* Task objective
Copy out again, unchanged, the listing below from the line that has "[pakage_processing] implements it: every" through the line that has "of DPDK's size. *)".
───── Data ─────
(* ===== verification/ProcSpec.v ===== *)
(** * What the packet path guarantees

    The promises of the devices and of the classifier the packet path relies
    on; an abstract machine that decides on each packet by the policy and by two
    maps with time-to-live, reading the clock, asking the classifier and
    allocating memory where the code does; and the theorems that
    [pakage_processing] implements it: every received packet is handed to the
    driver of the port the abstract machine chooses, or freed, and the events,
    counters, cache contents and environment are those of the machine. *)

From Stdlib Require Import ZArith Lia.
From stdpp Require Import prelude gmap strings.
From S2P Require Import Prelude CMem Types Filter Parse Hash Sqlite Cache DomainCache IpCache Proc.

Local Open Scope Z_scope.

(** ** Promises of the environment *)

(** A receive burst yields at most the number of packets asked for, in buffers
    of DPDK's size. *)
Class PacketEnvOk (E : Type) {HP : PacketEnv E} := {
  rx_count e p q n : (length (fst (rte_eth_rx_burst e p q n)) ≤ n)%nat;
  rx_wf e p q n : Forall mbuf_wf (fst (rte_eth_rx_burst e p q n))
}.

(** The packet path hands the classifier a struct it never initialised.  What
    follows holds while the last byte of each of its rows happens to be null;
    [Worker.v] shows what happens otherwise. *)
Class GarbageClean (E : Type) {HP : PacketEnv E} := {
  garbage_clean e : clas_clean (fst (stack_garbage e))
}.

(** Asked with a string and such a struct, the classifier returns, and a
    classification reported as successful is a table of strings. *)
Class ClassifierOk (E : Type) {HC : Classifier E} := {
  classify_ok e ty target req : terminated target = true → clas_clean req →
    ∃ ok c e', worker_classify ty target req e = Ok ((ok, c), e') ∧ (ok = true → clas_wf c)
}.

Section spec.
Context {E : Type} {HD : RteHash domain_key} {HI : RteHash ip_key}.
Context {HDO : RteHashOk domain_key HD} {HIO : RteHashOk ip_key HI}.
Context {HE : RteEnv E} {HP : PacketEnv E} {HC : Classifier E}.
Context {HEO : RteEnvOk E} {HPO : PacketEnvOk E} {HGC : GarbageClean E} {HCO : ClassifierOk E}.
Context {np : NetPtype} {platform : Platform} {inet : Inet} {io : InetOk} {ck : Ipv4Cksum}.
#[local] Abbreviation world := (world E).
Implicit Types (w : world).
─────
* Written solution
    [pakage_processing] implements it: every received packet is handed to the
    driver of the port the abstract machine chooses, or freed, and the events,
    counters, cache contents and environment are those of the machine. *)

From Stdlib Require Import ZArith Lia.
From stdpp Require Import prelude gmap strings.
From S2P Require Import Prelude CMem Types Filter Parse Hash Sqlite Cache DomainCache IpCache Proc.

Local Open Scope Z_scope.

(** ** Promises of the environment *)

(** A receive burst yields at most the number of packets asked for, in buffers
    of DPDK's size. *)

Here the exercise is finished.